__WHAT YOU WILL DO__
Could you filter the records below and return each line that holds "Context"?

__DATA FOR THIS EXERCISE__
(* ------------------------------------------------------------------ *)
(** * The accumulator *)

Section loop.
Context `{HashIter} `{Compression} `{Aead K} `{StorageLaws B}.
Context (rnd : string → Z → bytes) `{!FlushLaws rnd}.
Variable key : option K.
Context (m : Manifest) (o : gmap string bytes) (c : DiskCache K) (staged : gmap Z bytes) (threshold nv : Z).

(** The group's pages encoded as a whole. *)
Record full_result (acc : FlushAcc) (gid : Z) : Prop := {
  fr_full : gid ∈ fa_full acc;
  fr_key : at_or ""%string (fa_keys acc) gid = page_group_key gid nv;
  fr_overrides : at_or ∅ (fa_overrides acc) gid = at_or ∅ (subframe_overrides m) gid;
  fr_data : ∃ pages data ft, sourced key m o c staged gid pages ∧
    encode_group rnd key m gid (page_group_key gid nv) (Some <$> pages) = Ok (data, ft) ∧
    (page_group_key gid nv, data) ∈ fa_uploads acc ∧
    at_or [] (fa_frames acc) gid = default (at_or [] (frame_tables m) gid) ft
}.

(** The frames encoded as overrides, the other frames as they were. *)
Record frames_result (acc : FlushAcc) (gid : Z) (frames : list Z) : Prop := {
  fs_key : at_or ""%string (fa_keys acc) gid = at_or ""%string (page_group_keys m) gid;
  fs_table : at_or [] (fa_frames acc) gid = at_or [] (frame_tables m) gid;
  fs_kept : ∀ f, f ∉ frames → at_or ∅ (fa_overrides acc) gid !! f = at_or ∅ (subframe_overrides m) gid !! f;
  fs_new : ∀ f, f ∈ frames → ∃ data dirty e,
    at_or ∅ (fa_overrides acc) gid !! f = Some {| ovr_key := override_frame_key gid f nv; ovr_entry := e |} ∧
    (override_frame_key gid f nv, data) ∈ fa_uploads acc ∧
    encode_override_frame dirty (Manifest.page_size m) (rnd (override_frame_key gid f nv) 0)
      (aad_override_frame gid f) key = Ok data ∧
    Forall2 (λ ip pd, taken key m o c staged gid ip pd.2) (frame_slots m gid f) dirty
}.

(** A group that the loop has not reached is a group without new frames. *)
Definition group_result (acc : FlushAcc) (done : list Z) (gid : Z) : Prop :=
  full_result acc gid ∧ gid ∈ done ∨
  gid ∉ fa_full acc ∧ ∃ frames, frames_result acc gid frames ∧
    (gid ∈ done → override_frames m staged threshold gid = Some frames) ∧ (gid ∉ done → frames = []).

(** The name a slot has in the accumulator. *)
Definition acc_ref (acc : FlushAcc) (s : Slot) : option string :=
  match s with
  | PageGroup g => key_at (fa_keys acc) g
  | OverrideFrame g f => ovr_key <$> at_or ∅ (fa_overrides acc) g !! f
  | _ => None
  end.

(** Uploads are new versions of slots in [S]; what they replace is referenced. *)
Record acc_keys (acc : FlushAcc) (S : Slot → Prop) : Prop := {
  ak_nodup : NoDup (fa_uploads acc).*1;
  ak_new : ∀ k, k ∈ (fa_uploads acc).*1 → ∃ s, S s ∧ slot_ok s ∧ k = slot_key s nv;
  ak_replaced : ∀ k, k ∈ fa_replaced acc → ∃ s, references m s k ∧ acc_ref acc s = Some (slot_key s nv)
}.

Definition of_groups (done : list Z) (s : Slot) : Prop :=
  match s with PageGroup g | OverrideFrame g _ => g ∈ done | _ => False end.

(** No vector is longer than the vector of keys. *)
Record acc_lengths (acc : FlushAcc) : Prop := {
  al_keys : (length (page_group_keys m) ≤ length (fa_keys acc))%nat;
  al_frames : (length (fa_frames acc) ≤ length (fa_keys acc))%nat;
  al_overrides : (length (fa_overrides acc) ≤ length (fa_keys acc))%nat
}.

Record acc_inv (done : list Z) (acc : FlushAcc) : Prop := {
  ai_groups : ∀ gid, 0 ≤ gid → group_result acc done gid;
  ai_keys : acc_keys acc (of_groups done);
  ai_lengths : acc_lengths acc
}.

(** A step for group [gid] leaves the other groups alone. *)
Record acc_step (gid : Z) (acc acc' : FlushAcc) : Prop := {
  as_key : ∀ g, g ≠ gid → at_or ""%string (fa_keys acc') g = at_or ""%string (fa_keys acc) g;
  as_table : ∀ g, g ≠ gid → at_or [] (fa_frames acc') g = at_or [] (fa_frames acc) g;
  as_overrides : ∀ g, g ≠ gid → at_or ∅ (fa_overrides acc') g = at_or ∅ (fa_overrides acc) g;
  as_full : ∀ g, g ≠ gid → g ∈ fa_full acc' ↔ g ∈ fa_full acc;
  as_uploads : ∀ x, x ∈ fa_uploads acc → x ∈ fa_uploads acc'
}.

Lemma acc_step_refl gid acc : acc_step gid acc acc.
Proof. by split. Qed.

Lemma acc_step_trans gid a1 a2 a3 : acc_step gid a1 a2 → acc_step gid a2 a3 → acc_step gid a1 a3.
Proof.
  intros [K1 T1 O1 F1 U1] [K2 T2 O2 F2 U2].
  split; intros g Hg; [by rewrite K2, K1|by rewrite T2, T1|by rewrite O2, O1|by rewrite F2, F1|auto].
Qed.

Lemma frames_result_step acc acc' gid g frames :
  g ≠ gid → acc_step gid acc acc' → frames_result acc g frames → frames_result acc' g frames.
Proof.
  intros Hne [Hk Ht Ho _ Hu] [? ? ? Hnew]. split; [by rewrite Hk|by rewrite Ht|by rewrite Ho|].
  intros f (data & dirty & e & ? & ? & ?)%Hnew. exists data, dirty, e. rewrite Ho by done. auto.
Qed.

Lemma group_result_step acc acc' dn gid g :
  g ≠ gid → acc_step gid acc acc' → group_result acc dn g → group_result acc' (dn ++ [gid]) g.
Proof.
  intros Hne Hs Hr. assert (g ∈ dn ++ [gid] ↔ g ∈ dn) as Hin by set_solver. unfold group_result. rewrite Hin.
  destruct Hr as [[[Hf Hk Ho (pages & data & ft & ? & ? & Hu & Ht)] Hd]|(Hf & frames & Hfr & ? & ?)]; [left; split; [|done]|right].
  - destruct Hs as [K1 T1 O1 F1 U1]. split; [by apply F1|by rewrite K1|by rewrite O1|]. exists pages, data, ft. rewrite T1 by done. auto.
  - split; [by rewrite (as_full _ _ _ Hs)|]. exists frames. split; [by eapply frames_result_step|by rewrite Hin].
Qed.

Lemma slot_key_nonempty s v : slot_key s v ≠ ""%string.
Proof. by destruct s. Qed.

Context (Hg : geometry m) (Hok : cache_ok c) (Hps : page_size c = Manifest.page_size m).
Context (Hst : staged_ok staged (Manifest.page_size m)) (Hnv : is_u64 nv).

Lemma acc_keys_weaken acc (S S' : Slot → Prop) : acc_keys acc S → (∀ s, S s → S' s) → acc_keys acc S'.
Proof. intros [? Hn ?] Himp. split; [done| |done]. intros k (s & ? & ? & ?)%Hn. exists s. auto. Qed.

(** A new slot's object is added to the uploads. *)
Lemma upload_keys l (S : Slot → Prop) s d :
  NoDup l.*1 → (∀ k, k ∈ l.*1 → ∃ s, S s ∧ slot_ok s ∧ k = slot_key s nv) → ¬ S s → slot_ok s →
  NoDup (l ++ [(slot_key s nv, d)]).*1 ∧
  ∀ k, k ∈ (l ++ [(slot_key s nv, d)] : list (string * bytes)).*1 → ∃ s', (S s' ∨ s' = s) ∧ slot_ok s' ∧ k = slot_key s' nv.
Proof.
  intros Hnd Hn Hs Hsok. rewrite fmap_app. cbn [fmap list_fmap fst]. split.
  - apply NoDup_app. split_and!; [done| |apply NoDup_singleton].
    intros k (s' & Hs' & Hok' & ->)%Hn Heq%list_elem_of_singleton.
    apply (proj2 (slot_key_spec s' s nv nv Hok' Hsok Hnv Hnv)) in Heq as [-> _]. done.
  - intros k [(s' & ? & ? & ?)%Hn| ->%list_elem_of_singleton]%elem_of_app; [exists s'; auto|exists s; auto].
Qed.

Lemma add_override_overrides gid f k d acc g :
  0 ≤ gid → at_or ∅ (fa_overrides (add_override gid f k d acc)) g =
    if decide (gid = g) then <[f := {| ovr_key := k; ovr_entry :=
      {| fe_offset := 0; fe_len := wrap32 (Z.of_nat (length d)) |} |}]> (at_or ∅ (fa_overrides acc) gid)
    else at_or ∅ (fa_overrides acc) g.
Proof. intros Hgid. unfold add_override. cbn. by apply at_or_set_at. Qed.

__ANSWER SPACE__
Context `{HashIter} `{Compression} `{Aead K} `{StorageLaws B}.
Context (rnd : string → Z → bytes) `{!FlushLaws rnd}.
Context (m : Manifest) (o : gmap string bytes) (c : DiskCache K) (staged : gmap Z bytes) (threshold nv : Z).
Context (Hg : geometry m) (Hok : cache_ok c) (Hps : page_size c = Manifest.page_size m).
Context (Hst : staged_ok staged (Manifest.page_size m)) (Hnv : is_u64 nv).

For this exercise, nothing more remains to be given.